Repeat the lines beginning at the one with "Definition route_Pick (b" and running to the end of the material, keeping the first and last of them, exactly as they appear.

> **Records for processing**:
------------------------
(* ===== verification/GrpcPickers.v ===== *)
(** * The gRPC pickers

    Models [src/micro/loadBalance] (random, round robin, weighted random, smooth
    weighted round robin, least active) and [src/micro/route] (round robin over
    filtered connections).  A sub-connection is a number; the map of ready ones is a
    list in the order the loop meets them; random numbers are arguments.  A nil error
    picker is [None].  A mutex that is never released blocks the next caller for
    ever. *)

From S2P Require Import Prelude GoStrings.
Local Open Scope Z_scope.

Inductive pick_err := ErrNoSubConnAvailable.
(** An address by its attributes. *)
Record address := mkAddr { attr_weight : option Z; attr_group : option string }.
Abbreviation ready := (list (nat * address)).

Definition maxUint32 : Z := 2 ^ 32 - 1.

(** ** random *)
Record rnd_Balancer := rnd_mkBal { rnd_connections : list nat; rnd_length : Z }.
Definition rnd_Build (scs : ready) : option rnd_Balancer :=
  match scs with [] => None | _ => Some (rnd_mkBal (map fst scs) (Z.of_nat (length scs))) end.
(** [rand.IntN(n)] panics for [n <= 0]; [r] is the number drawn. *)
Definition rnd_Pick (b : rnd_Balancer) (r : Z) : res pick_err nat :=
  if rnd_length b <=? 0 then Panic else index_or_panic (rnd_connections b) (Z.to_nat (r mod rnd_length b)).

(** ** round_robin *)
Record rr_Balancer := rr_mkBal { rr_connections : list nat; rr_next : Z }.
Definition rr_Build (scs : ready) (r : Z) : option rr_Balancer :=
  match scs with [] => None | _ => Some (rr_mkBal (map fst scs) (r mod Z.of_nat (length scs))) end.
Definition rr_Pick (b : rr_Balancer) : rr_Balancer * res pick_err nat :=
  match rr_connections b with
  | [] => (b, Panic)
  | cs => (rr_mkBal cs (u64 (rr_next b + 1)), index_or_panic cs (Z.to_nat (rr_next b mod Z.of_nat (length cs))))
  end.

(** ** weight_random *)
Record wr_weightConn := wr_mkConn { wr_conn : nat; wr_weight : Z }.
Record wr_Balancer := wr_mkBal { wr_connections : list wr_weightConn; wr_totalWeight : Z }.
(** The total is computed but not stored; a missing weight panics. *)
Fixpoint wr_collect (scs : ready) (total : Z) : option (list wr_weightConn * Z) :=
  match scs with
  | [] => Some ([], total)
  | (sc, a) :: scs' =>
      match attr_weight a with
      | None => None
      | Some w => (λ p, (wr_mkConn sc w :: p.1, p.2)) <$> wr_collect scs' (u32 (total + w))
      end
  end.
Definition wr_Build (scs : ready) : res pick_err (option wr_Balancer) :=
  match scs with
  | [] => Ok None
  | _ => match wr_collect scs 0 with Some (cs, _) => Ok (Some (wr_mkBal cs 0)) | None => Panic end
  end.
Fixpoint wr_search (cs : list wr_weightConn) (randWeight : Z) : res pick_err nat :=
  match cs with
  | [] => Err ErrNoSubConnAvailable
  | sc :: cs' =>
      let randWeight := u32 (randWeight - wr_weight sc) in
      if randWeight <? 0 then Ok (wr_conn sc) else wr_search cs' randWeight
  end.
(** [rand.Uint32N(0)] panics; [r] is the number drawn. *)
Definition wr_Pick (b : wr_Balancer) (r : Z) : res pick_err nat :=
  if wr_totalWeight b =? 0 then Panic else wr_search (wr_connections b) (r mod wr_totalWeight b).

(** ** smoothWeightedRR *)
Record swrr_weightConn := swrr_mkConn { swrr_sc : nat; swrr_efficientWeight : Z; swrr_currentWeight : Z; swrr_locked : bool }.
Abbreviation swrr_Balancer := (list swrr_weightConn).
Fixpoint swrr_collect (scs : ready) : option swrr_Balancer :=
  match scs with
  | [] => Some []
  | (c, a) :: scs' =>
      match attr_weight a with
      | None => None
      | Some w => cons (swrr_mkConn c w w false) <$> swrr_collect scs'
      end
  end.
Definition swrr_Build (scs : ready) : res pick_err (option swrr_Balancer) :=
  match scs with
  | [] => Ok None
  | _ => match swrr_collect scs with Some cs => Ok (Some cs) | None => Panic end
  end.

(** The loop: the position chosen so far and its current weight.  [None]: blocked on a
    mutex that is never released. *)
Fixpoint swrr_Pick_loop (cs : list swrr_weightConn) (i : nat) (totalWeight : Z) (res : option (nat * Z))
  : option (list swrr_weightConn * Z * option (nat * Z)) :=
  match cs with
  | [] => Some ([], totalWeight, res)
  | c :: cs' =>
      if swrr_locked c then None
      else
        let cur := u32 (swrr_currentWeight c + swrr_efficientWeight c) in
        let res := match res with
                   | Some (j, rc) => if rc <? cur then Some (i, cur) else Some (j, rc)
                   | None => Some (i, cur)
                   end in
        '(cs', total, res) ← swrr_Pick_loop cs' (S i) (u32 (totalWeight + swrr_efficientWeight c)) res;
        Some (swrr_mkConn (swrr_sc c) (swrr_efficientWeight c) cur (swrr_locked c) :: cs', total, res)
  end.
Definition swrr_sub_current (total : Z) (c : swrr_weightConn) : swrr_weightConn :=
  swrr_mkConn (swrr_sc c) (swrr_efficientWeight c) (u32 (swrr_currentWeight c - total)) (swrr_locked c).
(** The connection's position stands for the pointer kept for [Done]. *)
Definition swrr_Pick (b : swrr_Balancer) : option (swrr_Balancer * (pick_err + nat)) :=
  '(cs, total, res) ← swrr_Pick_loop b 0 0 None;
  Some (match res with
        | None => (cs, inl ErrNoSubConnAvailable)
        | Some (i, _) => (alter (swrr_sub_current total) i cs, inr i)
        end).
Definition swrr_done_conn (failed : bool) (c : swrr_weightConn) : swrr_weightConn :=
  if failed && (swrr_efficientWeight c =? 0) then swrr_mkConn (swrr_sc c) (swrr_efficientWeight c) (swrr_currentWeight c) true
  else if negb failed && (swrr_efficientWeight c =? maxUint32) then swrr_mkConn (swrr_sc c) (swrr_efficientWeight c) (swrr_currentWeight c) true
  else swrr_mkConn (swrr_sc c) (if failed then u32 (swrr_efficientWeight c - 1) else u32 (swrr_efficientWeight c + 1)) (swrr_currentWeight c) false.
(** [Done] takes the lock first. *)
Definition swrr_Done (b : swrr_Balancer) (i : nat) (failed : bool) : option swrr_Balancer :=
  match b !! i with
  | Some c => if swrr_locked c then None else Some (alter (swrr_done_conn failed) i b)
  | None => Some b
  end.

(** ** least_active *)
Record la_activeConn := la_mkConn { la_conn : nat; la_cnt : Z }.
Abbreviation la_Balancer := (list la_activeConn).
(** The error picker for no connections is built and dropped. *)
Definition la_Build (scs : ready) : la_Balancer := map (λ p, la_mkConn p.1 0) scs.
Definition la_add_cnt (d : Z) (c : la_activeConn) : la_activeConn := la_mkConn (la_conn c) (u32 (la_cnt c + d)).
(** [Pick] loads counters one by one and adds to one at the end, without a lock.  Where
    a call is: before the [k]-th connection with the choice so far ([None] is the
    placeholder without a connection); with the choice's counter loaded; at its end. *)
Inductive la_pick := LScan (k : nat) (res : option nat) | LLoaded (k : nat) (res : option nat) (x : Z) | LPicked (res : option nat).
(** [atomic.LoadUint32(&res.cnt)] *)
Definition la_load (b : la_Balancer) (res : option nat) : Z :=
  match res with None => maxUint32 | Some i => match b !! i with Some c => la_cnt c | None => maxUint32 end end.
(** The comparison with [sc.cnt]. *)
Definition la_compare (c : la_activeConn) (k : nat) (res : option nat) (x : Z) : la_pick :=
  LScan (S k) (if la_cnt c <? x then Some k else res).
(** [atomic.AddUint32(&res.cnt, 1)] *)
Definition la_count (b : la_Balancer) (res : option nat) : la_Balancer :=
  match res with None => b | Some i => alter (la_add_cnt 1) i b end.
(** [Done] of a call's result. *)
Definition la_Done (b : la_Balancer) (i : nat) : la_Balancer := alter (la_add_cnt maxUint32) i b.
(** A picker, the calls of [Pick] on it, and the positions of the connections that
    were given out and whose [Done] has not been called. *)
Record la_sys := mkLa { la_b : la_Balancer; la_picks : list la_pick; la_out : list nat }.
Definition la_set (t : nat) (p : la_pick) (y : la_sys) : la_sys := mkLa (la_b y) (<[t := p]> (la_picks y)) (la_out y).
Inductive la_Pick (t : nat) : la_sys → la_sys → Prop :=
| la_p_load y k res : la_picks y !! t = Some (LScan k res) → (k < length (la_b y))%nat →
    la_Pick t y (la_set t (LLoaded k res (la_load (la_b y) res)) y)
| la_p_compare y k res x c : la_picks y !! t = Some (LLoaded k res x) → la_b y !! k = Some c →
    la_Pick t y (la_set t (la_compare c k res x) y)
| la_p_add y k res : la_picks y !! t = Some (LScan k res) → k = length (la_b y) →
    la_Pick t y (mkLa (la_count (la_b y) res) (<[t := LPicked res]> (la_picks y)) (match res with Some i => i :: la_out y | None => la_out y end)).
Inductive la_step : la_sys → la_sys → Prop :=
| la_call y : la_step y (mkLa (la_b y) (la_picks y ++ [LScan 0 None]) (la_out y))
| la_run t y y' : la_Pick t y y' → la_step y y'
| la_end b ps i out1 out2 : la_step (mkLa b ps (out1 ++ i :: out2)) (mkLa (la_Done b i) ps (out1 ++ out2)).

(** ** route *)
(** The call's context carries a group; a missing one panics. *)
Abbreviation Filter := (option string → address → res pick_err bool).
Definition GroupFilter : Filter := λ clientTag a,
  match clientTag, attr_group a with
  | Some c, Some s => Ok (bool_decide (s = c))
  | _, _ => Panic
  end.
Record route_Balancer := route_mkBal { route_connections : ready; route_next : Z; route_filter : option Filter }.
Definition route_Build (f : option Filter) (scs : ready) (r : Z) : option route_Balancer :=
  match scs with [] => None | _ => Some (route_mkBal scs (r mod Z.of_nat (length scs)) f) end.
(** Connections for which the filter says yes are skipped. *)
Fixpoint route_candidates (f : option Filter) (tag : option string) (cs : ready) : res pick_err ready :=
  match cs with
  | [] => Ok []
  | (c, a) :: cs' =>
      res_bind (match f with Some f => f tag a | None => Ok false end) (λ skip,
      res_bind (route_candidates f tag cs') (λ l, Ok (if skip then l else (c, a) :: l)))
  end.
Definition route_Pick (b : route_Balancer) (tag : option string) : route_Balancer * res pick_err nat :=
  match route_candidates (route_filter b) tag (route_connections b) with
  | Panic => (b, Panic)
  | Err e => (b, Err e)
  | Ok [] => (b, Panic)
  | Ok l => (route_mkBal (route_connections b) (u64 (route_next b + 1)) (route_filter b),
             res_map fst (index_or_panic l (Z.to_nat (route_next b mod Z.of_nat (length l)))))
  end.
------------------------
> **Exercise response**:
Definition route_Pick (b : route_Balancer) (tag : option string) : route_Balancer * res pick_err nat :=
  match route_candidates (route_filter b) tag (route_connections b) with
  | Panic => (b, Panic)
  | Err e => (b, Err e)
  | Ok [] => (b, Panic)
  | Ok l => (route_mkBal (route_connections b) (u64 (route_next b + 1)) (route_filter b),
             res_map fst (index_or_panic l (Z.to_nat (route_next b mod Z.of_nat (length l)))))
  end.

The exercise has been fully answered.